Stress response was measured by salivary cortisol levels, while immune function was measured by salivary immunoglobulin A during four periods of time for either a round of competition or practice:

  • At rest
  • Before the round
  • During the round
  • After the round

Cortisol, a hormone in our body which, when released in excess – due to high amount of stress or anxiety – can have some negative affects, has been shown to be elevated before and during competition because of the both the anticipation of competition and physical exertion.  In this study, it was found that males had higher levels of cortisol before the round or practice/competition, with higher levels of cortisol being measured prior to competition compared to practice.  In contrast women had their highest levels of cortisol measured during their round of practice/competition.  It is hypothesized that men could stabilize their anticipatory response, where as woman may get more anxious or stressed as the round of golf goes on.
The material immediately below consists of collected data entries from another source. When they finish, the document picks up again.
(** X13: the tests [createSuiteRun] creates are copies of test declarations
    of the set, in the order of the declarations, none twice: whatever the
    pattern, they make a sublist of the copies of the declared tests that
    are in the set. *)
Theorem created_tests_are_in_the_set tests path suite grep :
  sublist (createdTests (fst (create tests path suite grep)))
          (map (fun entry => createTestRun (snd entry))
               (List.filter (selected regexpExec tests None) (declared path suite))).
Proof.
  revert path grep.
  induction suite as [title location file ordinal only skipped entries IH]
    using declared_suite_induction.
  intros path grep. rewrite createSuiteRun_unfold.
  destruct (scanEntries _ entries grep) as [added grep'] eqn:Hscan.
  cbn [fst createdTests declaredTests].
  revert grep added grep' Hscan.
  induction IH as [|entry entries Hentry _ IHentries]; intros grep added grep' Hscan.
  - cbn in Hscan. by injection Hscan as <- _.
  - rewrite scanEntries_cons in Hscan.
    destruct (entryBody regexpExec fullTitle tests (path ++ [title]) entry grep)
      as [addition grep1] eqn:Hbody.
    destruct (scanEntries _ entries grep1) as [additions grep2] eqn:Hrest.
    injection Hscan as <- _. specialize (IHentries _ _ _ Hrest).
    cbn [flat_map]. rewrite List.filter_app, map_app.
    destruct entry as [child|test]; cbn [entryBody] in Hbody.
    + specialize (Hentry (path ++ [title]) grep).
      destruct (create tests (path ++ [title]) child grep) as [created grep0].
      injection Hbody as <- _. cbn [flat_map fst] in *. by apply sublist_app.
    + destruct (createTestEntry_cases tests (path ++ [title]) test grep)
        as [[Hout Hcreate]|(Hin & accepted & grep0 & _ & Hcreate)];
        rewrite Hcreate in Hbody; injection Hbody as <- _.
      * cbn [option_map]. by apply sublist_inserts_l.
      * cbn [List.filter]. unfold selected. cbn [snd fst admits].
        rewrite bool_decide_eq_true_2 by done. cbn [andb map app].
        destruct accepted; cbn [option_map flat_map app].
        -- by apply sublist_skip.
        -- by apply sublist_cons.
Qed.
Salivary Immunoglobulin A, an antibody contained in our mucous which, acts as a defense mechanism against pathogens, has been known to drop temporarily following intense exercise, causing some athletes to become susceptible to upper respiratory tract infections.  In the elite male golfers, salivary immunoglobulin A tended to be decreased when cortisol levels were increased (which was before the round of practice/competition); however, during and after the round, salivary immunoglobulin A tended to be increased.  In female athletes, the opposite was true, with salivary immunoglobulin A being elevated during the round of golf, at a time when cortisol levels were actually higher!  It is hypothesized that salivary immunoglobulin may be elevated during and after the rounds of golf, as the bodies way of coping with the physiological and psychological stress placed on it (more on this later).

What does this all mean?

The first thing that stands out is that there appears to be a different affect with regard to stress and immune function in the game of golf (psychological and physical stress) between men and women.
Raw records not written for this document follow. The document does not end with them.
(** * nodefling: typed exceptions, status registry and error utilities

    A shallow embedding of the library's core:
    - [constants/status-codes.ts]  (the status registry),
    - [exceptions/base-exception.ts] and the three families of variants,
    - [utils/error-utils.ts]       (classification, retry driver, validation).

    The numbers the code is given are integers ([Z]): status codes, attempt
    counters, millisecond delays.  What the code computes from them in
    double precision is a [Number], with its infinities and its NaN.
    Strings are [string].  JavaScript objects that the code shares and
    mutates ([details], [context], the argument of [validateRequiredFields])
    are plain objects: they live in an explicit heap, which holds their own
    properties, and are named by their location, so that aliasing is
    visible; what they inherit, they inherit from [Object.prototype]. *)

From Stdlib Require Import ZArith Ascii String List Bool Lia Sorted.
From stdpp Require Import base option list gmap strings fin_maps pretty.

Local Open Scope string_scope.
Local Open Scope list_scope.
Local Open Scope Z_scope.

(** ** JavaScript values and the object heap *)

Definition loc := positive.

(** A JavaScript value: the primitives, a reference to a heap object, or
    an object of the engine itself, named by the path that leads to it
    ([Object.prototype.toString], say). *)
Inductive JsVal : Type :=
  | JUndefined
  | JNull
  | JBool (b : bool)
  | JNum (n : Z)
  | JStr (s : string)
  | JRef (l : loc)
  | JNative (path : string).

#[global] Instance JsVal_eq_dec : EqDecision JsVal.
Proof. solve_decision. Defined.

(** ToBoolean.  Every object reference is truthy, the empty object too. *)
Definition truthy (v : JsVal) : bool :=
  match v with
  | JUndefined | JNull => false
  | JBool b => b
  | JNum n => negb (n =? 0)
  | JStr s => negb (String.eqb s "")
  | JRef _ | JNative _ => true
  end.

(** A plain object: its own string-keyed properties. *)
Abbreviation JsObject := (gmap string JsVal).
Abbreviation Heap := (gmap loc JsObject).

(** The own property names of [Object.prototype], the prototype of every
    plain object. *)
Definition Object_prototype : list string :=
  [ "constructor"; "__defineGetter__"; "__defineSetter__"; "hasOwnProperty";
    "__lookupGetter__"; "__lookupSetter__"; "isPrototypeOf";
    "propertyIsEnumerable"; "toString"; "valueOf"; "__proto__";
    "toLocaleString" ].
The second thing that stands out is that there are more questions that need to be asked.  For example, this is just a look at one day of either practice or competition.  As stated earlier, professional golfers will play/practice many days in a row (competitions usually lasting four days), and have the added stress of travel.  It would be interesting to see the results during several weeks, or an entire season, for a professional golfer.  It was hypothesized that the body increased salivary immunoglobulin A, as a way of attempting to handle the physical and psychological stress placed on it.  How long can the body do this for?  Obviously we adapt to our demands, but eventually there is going to be a period where the body begins to break down and can no longer adapt to what we throw at it.  One would have to think that the travel, practice and competition schedule of a professional golfer would eventually take its tole on their immune function.
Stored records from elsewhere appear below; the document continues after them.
(** [POST /ingest]: what the handler answers; when the answer is a 200 the
    task has been scheduled and runs after the response. *)
Definition ingest_documents (request : IngestRequest) (app : App)
    : Response IngestAccepted :=
  match rag_pipeline app with
  | None => HTTPException 503 "RAG pipeline not initialized"
  | Some _ =>
      HTTP200 {| ingest_message := "Document ingestion started";
                 ingest_docs_directory := docs_directory request;
                 ingest_timestamp := utcnow E |}
  end.

(** [GET /stats]. The test before the [try] is the truth-value test of
    [query_knowledge_base]: a store object with no chunk is not ready. *)
Definition get_stats (app : App) : Response Stats :=
  match rag_pipeline app with
  | None => HTTPException 503 "Vector store not ready"
  | Some p =>
      match vectorstore (vector_store p) with
      | None => HTTPException 503 "Vector store not ready"
      | Some vs =>
          if negb (store_truthy (Some vs))
          then HTTPException 503 "Vector store not ready"
          else
            match collection_count vs with
            | Raise e => HTTPException 500 (exn_str e)
            | Ok count =>
                HTTP200 {| stats_total_chunks := count;
                           active_sessions :=
                             Z.of_nat (size (conversation_memory p));
                           stats_embedding_model := embedding_model (config p);
                           stats_llm_model := llm_model (config p);
                           stats_timestamp := utcnow E |}
            end
      end
  end.

End ApiMore.

(** * Properties and sample data

    The predicates the theorems are stated with, and concrete values on
    which the theorems are run. *)

Definition doc_of (content source : string) : Document :=
  {| page_content := content;
     metadata := {[ "source" := MStr source; "file_name" := MStr source ]} |}.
Finally, what stands out is that given the high amounts of stress that professional golfers are placed under, recovery strategies are essential to both high performance, and overall health and wellness (a chronically sick or injured golfer is not one that is typically successful).  Aside from offseason preparation – which should help the athlete develop the needed work capacity, strength, and power to withstand the daily grind of being on the professional circuit – professional golfers need to be proactive about their rest and recovery program following both competition and practice.

In a nutshell, this paper is a step towards helping us understand what the body goes through when having to perform at an elite level.  All athletes are susceptible to overtraining syndrome, and understanding the demands of the sport and how each individual athlete is able to deal with these demands is an essential component in developing both a training and recovery program to improve performance and maintain optimal health.

Reference

Kim KJ, Park S, Jim KH, Jun TW, Park DH, Kim KB. Salivary Cortisol and Immunoglobulin A Responses During Golf Competition vs. Practice in Elite Male and Female Junior Golfers. J Strength Cond Res 24(3):852-858, 2010.